More regarding are the benchmarks that show considerably worse efficiency than anticipated. Multi-sampling efficiency on the Arc A380 is “very poor”, with 2x MSAA dropping efficiency by practically 40% in one other take a look at. Meanwhile, OpenCL efficiency in AIDA64 is arising with a results of simply 2.5 TFLOPs, or somewhat greater than half of what we’d anticipate from this half.
AIDA64 consequence from David Huang (@hjc4869 on Twitter).

Well, that final consequence could also be all the way down to a bug in AIDA64. Eagle-eyed Locuza, well-known for his annotated die shots, identified that AIDA is barely counting 512 “cores” for the A380, half of its precise quantity. It’s seemingly that an update is required for the long-running system data and benchmark software to permit it to totally understand efficiency on Arc Alchemist.

The most brow-furrowing outcomes gathered by 0x22h are the cardboard’s efficiency in 3DMark. Unfortunately, 0x22h did not share any outcomes from the usual Fire Strike or Time Spy benchmarks, however did run the “Feature Tests” included with the app. The outcomes are blended.
Both the Sampler Feedback and Mesh Shaders exams accomplished accurately, and whereas the speedup is decrease than what we’re used to on GeForce and Radeon GPUs, we additionally should do not forget that that is an especially small GPU. The proven fact that the exams each accomplished accurately and supplied important efficiency positive aspects show that Intel has been focusing its improvement efforts on DirectX 12, and that these efforts have borne fruit.
3DMark API Overhead take a look at on Arc A380.
The sorts of outcomes we normally anticipate (GeForce RTX 3070 Ti).

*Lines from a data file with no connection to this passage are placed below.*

(** [wait] takes a child. *)
Lemma shape_reap s w p k i q : shape s -> procs s !! w = Some p -> reaped (now p) = false -> ended k = false -> procs s !! (w ++ [i]) = Some q -> now q = Zombie ->
  fit w (with_code k p) -> brood (<[w ++ [i] := with_code Reaped q]> (procs s)) w (with_code k p) ->
  shape (mkstate (<[w ++ [i] := with_code Reaped q]> (<[w := with_code k p]> (procs s))) (events s)).
Proof.
  intros H Hp Hr Hk Hq Hz Hf Hb. pose proof (path_ne w i) as Hne.
  assert (forall v r, <[w ++ [i] := with_code Reaped q]> (<[w := with_code k p]> (procs s)) !! v = Some r ->
    (v = w ++ [i] /\ r = with_code Reaped q) \/ (v = w /\ r = with_code k p) \/ (v <> w /\ v <> w ++ [i] /\ procs s !! v = Some r)) as Hl.
  { intros v r E. apply lookup_insert_Some in E as [[<- <-]|[Hn E]]; [auto|]. apply lookup_insert_Some in E as [[<- <-]|[Hn' E]]; auto 6. }
  assert (forall v r, procs s !! v = Some r -> exists r', <[w ++ [i] := with_code Reaped q]> (<[w := with_code k p]> (procs s)) !! v = Some r' /\ kids r' = kids r) as Hl'.
  { intros v r E. destruct (decide (v = w ++ [i])) as [->|]; [rewrite lookup_insert_eq; simplify_eq; by eexists|]. rewrite lookup_insert_ne by done.
    destruct (decide (v = w)) as [->|]; [rewrite lookup_insert_eq; simplify_eq; by eexists|]. rewrite lookup_insert_ne by done. eauto. }
  assert (forall v j, unreaped (<[w ++ [i] := with_code Reaped q]> (<[w := with_code k p]> (procs s))) v j <-> unreaped (<[w ++ [i] := with_code Reaped q]> (procs s)) v j) as Hu.
  { intros v j. rewrite !unreaped_reap by (try rewrite lookup_insert_ne by done; done). rewrite (unreaped_update _ w p); [done..|by destruct k]. }
  split; cbn [procs events].
  - intros v j r Hr'. assert (exists r, procs s !! (v ++ [j]) = Some r) as [r0 H0] by (apply Hl in Hr' as [[-> _]|[[-> _]|(_ & _ & ?)]]; eauto).
    destruct (sh_tree _ H _ _ _ H0) as (p0 & H1 & Hi). destruct (Hl' _ _ H1) as (r' & E & Hk'). exists r'. split; [done|lia].
  - intros v r [[-> ->]|[[-> ->]|(Hn1 & Hn2 & Hv)]]%Hl; [|done|by apply (sh_fit _ H)]. by split; cbn.
  - intros v r Hv. apply (brood_iff (<[w ++ [i] := with_code Reaped q]> (procs s))); [intros j; symmetry; apply Hu|].
    apply Hl in Hv as [[-> ->]|[[-> ->]|(Hn1 & Hn2 & Hv)]]; [done|done|].
    apply (brood_iff (procs s)); [intros j; rewrite unreaped_reap by done; naive_solver|by apply (sh_brood _ H)].
  - intros v r [[-> ->]|[[-> ->]|(Hn1 & Hn2 & Hv)]]%Hl E; [|cbn in E; congruence|by eapply (sh_gone _ H)]. eapply (sh_gone _ H); [done|by rewrite Hz].
Qed.

(** ** The shape is kept *)

Definition single (k : code) : Prop := match viewc k with Cmd _ | ForkLeft _ _ _ _ => True | _ => False end.
Definition paired (k : code) : Prop := match viewc k with WaitThen _ | ForkRight _ _ _ => True | _ => False end.
(* ===== verification/Exec.v ===== *)
(** * Loading programs ([exec.c], [elf.h], [vm.c]'s [loaduvm])

    [exec] works on three parts of the kernel at once: the file system, the
    memory with its page tables, and the calling process.  The argument strings
    are in the caller's memory and [ustack] is on the kernel stack, neither of
    which the new address space shares, so [copyout] gets their bytes as a list.
    What [exec] prints is left out. *)
From S2P Require Import Prelude Sleeplock Log Tx Fs Proc Syscall Str Spinlock Kalloc Vm.

Definition ELF_MAGIC : Z := 1179403647.
Definition ELF_PROG_LOAD : Z := 1.
Definition MAXARG : Z := 32.

Record elfhdr := mkelfhdr {
  magic : Z; elf : list Z; e_type : Z; machine_ : Z; version : Z; entry : Z; phoff : Z;
  shoff : Z; e_flags : Z; ehsize : Z; phentsize : Z; phnum : Z; shentsize : Z; shnum : Z;
  shstrndx : Z;
}.

Record proghdr := mkproghdr {
  p_type : Z; p_off : Z; vaddr : Z; paddr : Z; filesz : Z; memsz : Z; p_flags : Z; p_align : Z;
}.

(** The structures as the bytes read into them, 52 and 32 of them. *)
Definition elfhdr_of (b : list Z) : elfhdr :=
  mkelfhdr (get32 b 0) (take 12 (drop 4 b)) (get16 b 16) (get16 b 18) (get32 b 20) (get32 b 24)
    (get32 b 28) (get32 b 32) (get32 b 36) (get16 b 40) (get16 b 42) (get16 b 44) (get16 b 46)
    (get16 b 48) (get16 b 50).

Definition proghdr_of (b : list Z) : proghdr :=
  mkproghdr (get32 b 0) (get32 b 4) (get32 b 8) (get32 b 12) (get32 b 16) (get32 b 20)
    (get32 b 24) (get32 b 28).

(** The bytes of an array of words. *)
Definition words (l : list Z) : list Z := mjoin (le32 <$> l).

(** What follows the last slash. *)
Fixpoint last_elem (last s : list Z) : list Z :=
  match s with
  | [] => last
  | c :: s => last_elem (if c =? slash then s else last) s
  end.

Definition set_entry (eip esp : Z) (t : trapframe) : trapframe :=
  mktf (tf_edi t) (tf_esi t) (tf_ebp t) (tf_oesp t) (tf_ebx t) (tf_edx t) (tf_ecx t) (tf_eax t)
    (tf_gs t) (tf_fs t) (tf_es t) (tf_ds t) (tf_trapno t) (tf_err t) eip (tf_cs t) (tf_eflags t)
    esp (tf_ss t).

Record est (S : Type) := mkest { efs : fsst S; evm : kvm; ecur : proc }.
Arguments mkest {S} efs evm ecur.
Arguments efs {S} e.
Arguments evm {S} e.
Arguments ecur {S} e.

Section Exec.
Context {S : Type} {TO : TxOps S}.
Context (kend argp kdata : Z) (tsaddr : nat -> Z).
Context (dev_read : Z -> option (Z -> M (fsst S) (Z * list Z))).

Abbreviation EM := (M (est S)).

Definition in_fs {A} (m : M (fsst S) A) : EM A := zoom efs (fun f s => mkest f (evm s) (ecur s)) m.
Definition in_vm {A} (m : M kvm A) : EM A := zoom evm (fun k s => mkest (efs s) k (ecur s)) m.
Definition in_mem {A} (m : M kmem A) : EM A := in_vm (zoom kmm set_kmm m).
Definition set_cur (f : proc -> proc) : EM unit := modify (fun s => mkest (efs s) (evm s) (f (ecur s))).

Definition kwrite (a : Z) (bs : list Z) : M kmem unit :=
  modify (fun s => set_kram (poke (kram s) a bs) s).

(** ** vm.c *)

(** [readi] into memory at [dst]. *)
Definition read_to (ip : nat) (dst off n : Z) : EM Z :=
  let! (r, bs) := in_fs (readi dev_read ip off n) in
  in_mem (kwrite dst bs) ;;
  ret r.

(** A turn per page; the comparison with [n] is unsigned. *)
Fixpoint loaduvm_loop (fuel : nat) (d addr : Z) (ip : nat) (offset sz i : Z) : EM Z :=
  if i <? sz then
    match fuel with
    | O => fault "fuel"
    | Datatypes.S k =>
        let! pte := in_mem (walkpgdir argp d (u32 (addr + i)) false) in
        if pte =? 0 then panic "loaduvm: address should exist"
        else
          let! e := in_mem (loadw pte) in
          let pa := PTE_ADDR e in
          let n := if u32 (sz - i) <? PGSIZE then u32 (sz - i) else PGSIZE in
          let! r := read_to ip (P2V pa) (u32 (offset + i)) n in
          if negb (u32 r =? n) then ret (-1)
          else loaduvm_loop k d addr ip offset sz (u32 (i + PGSIZE))
    end
  else ret 0.

Definition loaduvm (d addr : Z) (ip : nat) (offset sz : Z) : EM Z :=
  if negb (addr mod PGSIZE =? 0) then panic "loaduvm: addr must be page aligned"
  else loaduvm_loop (Z.to_nat (sz / PGSIZE + 1)) d addr ip offset sz 0.

(** [copyout] with the bytes at [p] given. *)
Fixpoint copyout_bytes_loop (fuel : nat) (d va : Z) (bs : list Z) : M kmem Z :=
  if 0 <? Z.of_nat (length bs) then
    match fuel with
    | O => fault "fuel"
    | Datatypes.S k =>
        let va0 := PGROUNDDOWN va in
        let! pa0 := uva2ka argp d va0 in
        if pa0 =? 0 then ret (-1)
        else
          let n := u32 (PGSIZE - (va - va0)) in
          let n := if Z.of_nat (length bs) <? n then Z.of_nat (length bs) else n in
          kwrite (u32 (pa0 + (va - va0))) (take (Z.to_nat n) bs) ;;
          copyout_bytes_loop k d (u32 (va0 + PGSIZE)) (drop (Z.to_nat n) bs)
    end
  else ret 0.

Definition copyout_bytes (d va : Z) (bs : list Z) : M kmem Z :=
  copyout_bytes_loop (Z.to_nat (Z.of_nat (length bs) / PGSIZE + 2)) d va bs.

(** ** exec.c *)

(** One segment to load: the new size, or [None] for [goto bad]. *)
Definition load_segment (d : Z) (ip : nat) (ph : proghdr) (sz : Z) : EM (option Z) :=
  if memsz ph <? filesz ph then ret None
  else if u32 (vaddr ph + memsz ph) <? vaddr ph then ret None
  else
    let! sz := in_mem (allocuvm kend argp d sz (u32 (vaddr ph + memsz ph))) in
    if sz =? 0 then ret None
    else if negb (vaddr ph mod PGSIZE =? 0) then ret None
    else
      let! r := loaduvm d (vaddr ph) ip (p_off ph) (filesz ph) in
      ret (if r <? 0 then None else Some sz).

(** The loop over the program headers, [n] of them left. *)
Fixpoint load_segments (n : nat) (d : Z) (ip : nat) (off sz : Z) : EM (option Z) :=
  match n with
  | O => ret (Some sz)
  | Datatypes.S k =>
      let! (r, bs) := in_fs (readi dev_read ip off 32) in
      if negb (r =? 32) then ret None
      else
        let ph := proghdr_of bs in
        if negb (p_type ph =? ELF_PROG_LOAD) then load_segments k d ip (u32 (off + 32)) sz
        else
          let! o := load_segment d ip ph sz in
          match o with
          | None => ret None
          | Some sz => load_segments k d ip (u32 (off + 32)) sz
          end
  end.

(** The argument loop: the stack pointer and [ustack[3..]]. *)
Fixpoint push_args (argv : list (list Z)) (d argc sp : Z) (ustack : list Z)
  : EM (option (Z * list Z)) :=
  match argv with
  | [] => ret (Some (sp, ustack))
  | a :: argv =>
      if MAXARG <=? argc then ret None
      else
        let sp := Z.land (u32 (sp - (Z.of_nat (length a) + 1))) (Z.lnot 3) in
        let! r := in_mem (copyout_bytes d sp (a ++ [0])) in
        if r <? 0 then ret None
        else push_args argv d (argc + 1) sp (ustack ++ [sp])
  end.

(** The code at [bad]. *)
Definition bad (me d : Z) (ip : option nat) : EM Z :=
  when (nz d) (in_mem (freevm kend argp d)) ;;
  match ip with
  | Some ip => in_fs (iunlockput me ip) ;; in_fs (lift tx_end) ;; ret (-1)
  | None => ret (-1)
  end.

(** The process name and the new image. *)
Definition exec_commit (d sz eip sp : Z) (path : list Z) : EM Z :=
  set_cur (fun p => set_name (copy_name (name p) (last_elem path path)) p) ;;
  let! old := gets (fun s => pgdir (ecur s)) in
  set_cur (set_pgdir d) ;;
  set_cur (set_sz sz) ;;
  set_cur (fun p => set_tf (set_entry eip sp (tf p)) p) ;;
  let! p := gets ecur in
  in_vm (switchuvm tsaddr (Some (kstack p, pgdir p))) ;;
  in_mem (freevm kend argp old) ;;
  ret 0.

(** From the new page directory [d] with [sz] bytes loaded to the end. *)
Definition exec_stack (me d sz : Z) (e : elfhdr) (path : list Z) (argv : list (list Z)) : EM Z :=
  let sz := PGROUNDUP sz in
  let! sz := in_mem (allocuvm kend argp d sz (u32 (sz + 2 * PGSIZE))) in
  if sz =? 0 then bad me d None
  else
    in_mem (clearpteu argp d (u32 (sz - 2 * PGSIZE))) ;;
    let! o := push_args argv d 0 sz [] in
    match o with
    | None => bad me d None
    | Some (sp, args) =>
        let argc := Z.of_nat (length args) in
        let ustack := [4294967295; argc; u32 (sp - (argc + 1) * 4)] ++ args ++ [0] in
        let sp := u32 (sp - (3 + argc + 1) * 4) in
        let! r := in_mem (copyout_bytes d sp (words ustack)) in
        if r <? 0 then bad me d None
        else
          exec_commit d sz (entry e) sp path
    end.

Definition exec (path : list Z) (argv : list (list Z)) : EM Z :=
  let! me := gets (fun s => pid (ecur s)) in
  in_fs (lift tx_begin) ;;
  let! cw := gets (fun s => cwd (ecur s)) in
  let! cw := deref cw in
  let! o := in_fs (namei me dev_read cw path) in
  match o with
  | None => in_fs (lift tx_end) ;; ret (-1)
  | Some ip =>
      in_fs (ilock me ip) ;;
      let! (r, bs) := in_fs (readi dev_read ip 0 52) in
      if negb (r =? 52) then bad me 0 (Some ip)
      else
        let e := elfhdr_of bs in
        if negb (magic e =? ELF_MAGIC) then bad me 0 (Some ip)
        else
          let! d := in_mem (setupkvm kend argp kdata) in
          if d =? 0 then bad me 0 (Some ip)
          else
            let! o := load_segments (Z.to_nat (phnum e)) d ip (phoff e) 0 in
            match o with
            | None => bad me d (Some ip)
            | Some sz =>
                in_fs (iunlockput me ip) ;;
                in_fs (lift tx_end) ;;
                exec_stack me d sz e path argv
            end
  end.

End Exec.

The API overhead take a look at’s outcomes are extra problematic. The DirectX 12 quantity got here out completely high-quality; 11.5 million draw calls is an efficient consequence given the system in query. The DirectX 11 and Vulkan exams should not so nice, notably the DirectX 11 multi-threaded take a look at, which did not even break one million draw calls per second. This is probably all the way down to insufficiently-mature drivers, as DirectX 11 may be very reliant on the driving force for stable efficiency.

It’s vital to do not forget that these artificial benchmarks might in the end have little bearing on game efficiency. It’s additionally debatable that DirectX 11 efficiency is much less vital now than it as soon as was, however for our half, let’s simply say there is a motive AMD remains to be working to enhance its personal DirectX 11 and OpenGL drivers. Hopefully Intel can get its GPU software program all fastened up earlier than later.